Are Language Models Actually Useful for Time Series Forecasting?

Published Jun 22, 2024 in cs.LG and cs.AI


LLMs are being applied to time series tasks, particularly time series forecasting. However, are language models actually useful for time series? After a series of ablation studies on three recent and popular LLM-based time series forecasting methods, we find that removing the LLM component or replacing it with a basic attention layer does not degrade the forecasting results -- in most cases the results even improved. We also find that despite their significant computational cost, pretrained LLMs do no better than models trained from scratch, do not represent the sequential dependencies in time series, and do not assist in few-shot settings. Additionally, we explore time series encoders and reveal that patching and attention structures perform similarly to state-of-the-art LLM-based forecasters.

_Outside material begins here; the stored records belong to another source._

(** A timeout of two intervals or more keeps the sweep within one turn of the table. *)
Lemma prune_budget n interval timeout : 0 < interval -> 2 * interval <= timeout ->
  0 <= 2 * (Z.of_nat n / (timeout / interval)) <= Z.of_nat n.
Proof.
  intros Hi Ht. assert (Hd : 2 <= timeout / interval) by (apply Z.div_le_lower_bound; lia).
  assert (Z.of_nat n / (timeout / interval) <= Z.of_nat n / 2) by (apply Z.div_le_compat_l; lia).
  assert (0 <= Z.of_nat n / (timeout / interval)) by (apply Z.div_pos; lia). dlia.
Qed.

(** ** The properties *)
Section Claims.
Context (jh : Z -> Z -> Z -> Z).

(** Allocation of the SYN table: whatever backlog the caller asks for, the table gets a
    power of two of buckets, more than the backlog (clipped to sysctl_max_syn_backlog and to at
    least 8) and at most twice it plus one, max_qlen_log is exactly the logarithm of that number,
    and the queue represents the empty table and the empty FIFO. *)
Theorem reqsk_queue_alloc_ok (f : Z -> Z) (maxb rnd nr : Z) (q : listener) :
  rounds_up f -> 0 <= nr < 2 ^ 31 -> 0 <= maxb < 2 ^ 31 ->
  exists q' l k, reqsk_queue_alloc f maxb true rnd q nr = inr q' /\ table_ok l k /\
    Z.max 8 (Z.min nr maxb) < 2 ^ k <= 2 * Z.max 8 (Z.min nr maxb) + 1 /\
    rep jh q' l (replicate (nr_table_entries l) []) [].
Proof.
  intros Hf Hn Hm. destruct (alloc_rep jh f maxb rnd q nr Hf Hn Hm) as (q' & l & k & H1 & H2 & _ & H3 & H4 & _).
  exists q', l, k. done.
Qed.

(** The queue is reported full exactly when the table holds as many requests as it has
    buckets: the shift by max_qlen_log is the comparison with nr_table_entries. *)
Theorem reqsk_queue_is_full_iff (q : listener) (l : listen_sock) (k : Z) (T : list (list nat)) (A : list nat) :
  rep jh q l T A -> table_ok l k ->
  reqsk_queue_is_full q = true <-> Z.of_nat (nr_table_entries l) <= Z.of_nat (length (concat T)).
Proof.
  intros Hrep (Hk & Hn & Hm). unfold reqsk_queue_is_full.
  rewrite (rep_lopt _ _ _ _ _ Hrep), Hm, (rep_qlen _ _ _ _ _ Hrep), Hn, Z.shiftr_div_pow2 by lia.
  set (n := Z.of_nat (length (concat T))). assert (0 < 2 ^ k) by (apply Z.pow_pos_nonneg; lia).
  destruct (Z.eqb_spec (n / 2 ^ k) 0) as [E|E]; cbn.
  - split; [done|]. intros Hle. apply Z.div_small_iff in E; lia.
  - split; [|done]. intros _. destruct (Z.le_gt_cases (2 ^ k) n) as [|Hlt]; [done|].
    exfalso. apply E, Z.div_small. lia.
Qed.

Ablation studies show performance on time series forecasting improves or remains stable without LLM.


  • The paper critically examines the effectiveness of LLMs for time series forecasting, showing that simpler models often perform better or comparably with significantly lower computational costs.

  • Through detailed ablation studies and performance evaluations, the paper demonstrates that LLM-based methods for time series forecasting do not provide substantial benefits over simpler models like multi-head attention layers and transformer blocks.

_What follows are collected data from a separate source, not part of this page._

Lemma prune_queue_ok_ c r sk : rcv_inv f lo hi c r sk ->
  exists b sk', tcp_prune_queue sk = Some (b, sk') /\ rcv_inv f lo hi c r sk' /\ prune_frame sk sk' /\
    (forall P, th_all P (out_of_order_queue (tp sk)) -> th_all P (out_of_order_queue (tp sk'))) /\
    (forall x, holds f (r + 1) hi (out_of_order_queue (tp sk')) x -> holds f (r + 1) hi (out_of_order_queue (tp sk)) x) /\
    (if b then sk_rmem_alloc sk' <= sk_rcvbuf sk'
     else sk_rcvbuf sk' < sk_rmem_alloc sk' /\ out_of_order_queue (tp sk') = [] /\ pred_flags (tp sk') = 0).
Proof using SL FL ML Hwin.
  intros Hi. unfold tcp_prune_queue. set (sk0 := if _ : bool then _ else _).
  assert (H0 : rcv_inv f lo hi c r sk0 /\ prune_frame sk sk0 /\ out_of_order_queue (tp sk0) = out_of_order_queue (tp sk)).
  { destruct (clamp_window_frame sk) as (Hc & Hrq & Htp). destruct Hi as [].
    subst sk0. destruct (_ >=? _).
    - split_and!; [|exact Hc|by rewrite Htp]. split; [by rewrite Htp..|done|by rewrite Hrq|by rewrite Htp].
    - destruct tcp_memory_pressure; (split_and!; [by split|by prune_frame_intro|reflexivity]). }
  clearbody sk0. destruct H0 as (Hi0 & Hf0 & Ho0).
  destruct (prune_collapse_ok c r sk0 Hi0) as (sk1 & sk2 & -> & -> & Hi2 & Hf2 & Hth & Hcov).
  pose proof (reclaim_mem_frame sk2) as Hf3. set (sk3 := sk_mem_reclaim sk2) in *. clearbody sk3.
  assert (H3 : rcv_inv f lo hi c r sk3 /\ prune_frame sk sk3 /\ out_of_order_queue (tp sk3) = out_of_order_queue (tp sk2)).
  { split_and!; [by eapply mem_rcv_inv|do 2 (etrans; [done|]); by apply mem_prune_frame|]. by destruct Hf3 as (? & ? & ->). }
  clear Hf3. destruct H3 as (Hi3 & Hf3 & Ho3). assert (Hcov3 : forall x, holds f (r + 1) hi (out_of_order_queue (tp sk3)) x -> holds f (r + 1) hi (out_of_order_queue (tp sk)) x).
  { intros x. rewrite Ho3, Hcov, Ho0. done. }
  assert (Hth3 : forall P, th_all P (out_of_order_queue (tp sk)) -> th_all P (out_of_order_queue (tp sk3))) by (rewrite Ho3, <- Ho0; exact Hth).
  destruct (Z.leb_spec (sk_rmem_alloc sk3) (sk_rcvbuf sk3)); [by exists true, sk3|].
  destruct (prune_ofo_queue_ok c r sk3 Hi3) as (Hi4 & Hf4 & Ho4). destruct (tcp_prune_ofo_queue sk3) as [pr sk4]. cbn [snd] in *.
  assert (Hf : prune_frame sk sk4) by (by etrans).
  assert (Hcov4 : forall x, holds f (r + 1) hi (out_of_order_queue (tp sk4)) x -> holds f (r + 1) hi (out_of_order_queue (tp sk)) x).
  { intros x. rewrite Ho4. unfold holds. by rewrite Exists_nil. }
  assert (Hth4 : forall P, th_all P (out_of_order_queue (tp sk)) -> th_all P (out_of_order_queue (tp sk4))).
  { intros P _. rewrite Ho4. apply Forall_nil_2. }
  destruct (Z.leb_spec (sk_rmem_alloc sk4) (sk_rcvbuf sk4)); [by exists true, sk4|].
  exists false, (sk4 <| tp; pred_flags := 0 |>). split_and!; try done; [by destruct Hi4|etrans; [done|by prune_frame_intro]].
Qed.

Definition keeps (sk sk' : sock) (c r : Z) : Prop :=
  rcv_inv f lo hi c r sk' /\ prune_frame sk sk' /\
  (forall P, th_all P (out_of_order_queue (tp sk)) -> th_all P (out_of_order_queue (tp sk'))).
Lemma mem_keeps_trans sk sk1 sk2 c r : keeps sk sk1 c r -> mem_frame sk1 sk2 -> keeps sk sk2 c r.
Proof using Type.
  intros (Hi & Hf & Ht) Hm. split_and!; [by eapply mem_rcv_inv|etrans; [done|by apply mem_prune_frame]|].
  destruct Hm as (? & ? & ->). done.
Qed.
Lemma mem_keeps sk sk' c r : mem_frame sk sk' -> rcv_inv f lo hi c r sk -> keeps sk sk' c r.
Proof using Type. intros Hm Hi. by eapply (mem_keeps_trans sk sk). Qed.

  • The research highlights that pretraining LLMs on textual data does not offer significant advantages for time series tasks, and suggests a reevaluation of their application in this context, emphasizing efficient alternatives.

Evaluating the Utility of LLMs in Time Series Forecasting Tasks

The paper "Are Language Models Actually Useful for Time Series?" investigates the viability of leveraging LLMs for performing time series forecasting. Despite the growing trend to apply LLMs to time series tasks, this study presents a series of ablation and comparative analyses which suggest that the complexity of such models may not yield commensurate improvements in performance and may indeed be inefficient in terms of computational cost.

Key Findings

Performance of LLM-based Methods vs. Ablated Versions

The study evaluates three recent state-of-the-art LLM-based methods for time series forecasting: OneFitAll, Time-LLM, and LLaTA. Each method is subjected to three ablation scenarios: removing the LLM component entirely, replacing the LLM with a multi-head attention layer, and replacing the LLM with a simple transformer block. The results consistently show that these ablated models perform comparably or better than their LLM-based counterparts.

For instance, ablations outperformed Time-LLM, LLaTA, and OneFitsAll in 26/26, 22/26, and 19/26 cases, respectively, across various performance metrics and datasets. Notably, detailed 95% confidence intervals indicate that the performance overlap between simplified and LLM models is statistically significant, underscoring that LLMs do not provide substantial benefits for these tasks.

Computational Cost

The computational overhead brought about by LLMs is substantial. Time-LLM, with 6642 million parameters, significantly increases both training and inference times. The evaluation indicates that simpler models can reduce the training time by up to three orders of magnitude while maintaining or improving forecasting performance. Ablated models are typically found to be faster and more efficient, highlighting a stark contrast when compared to their LLM-based versions.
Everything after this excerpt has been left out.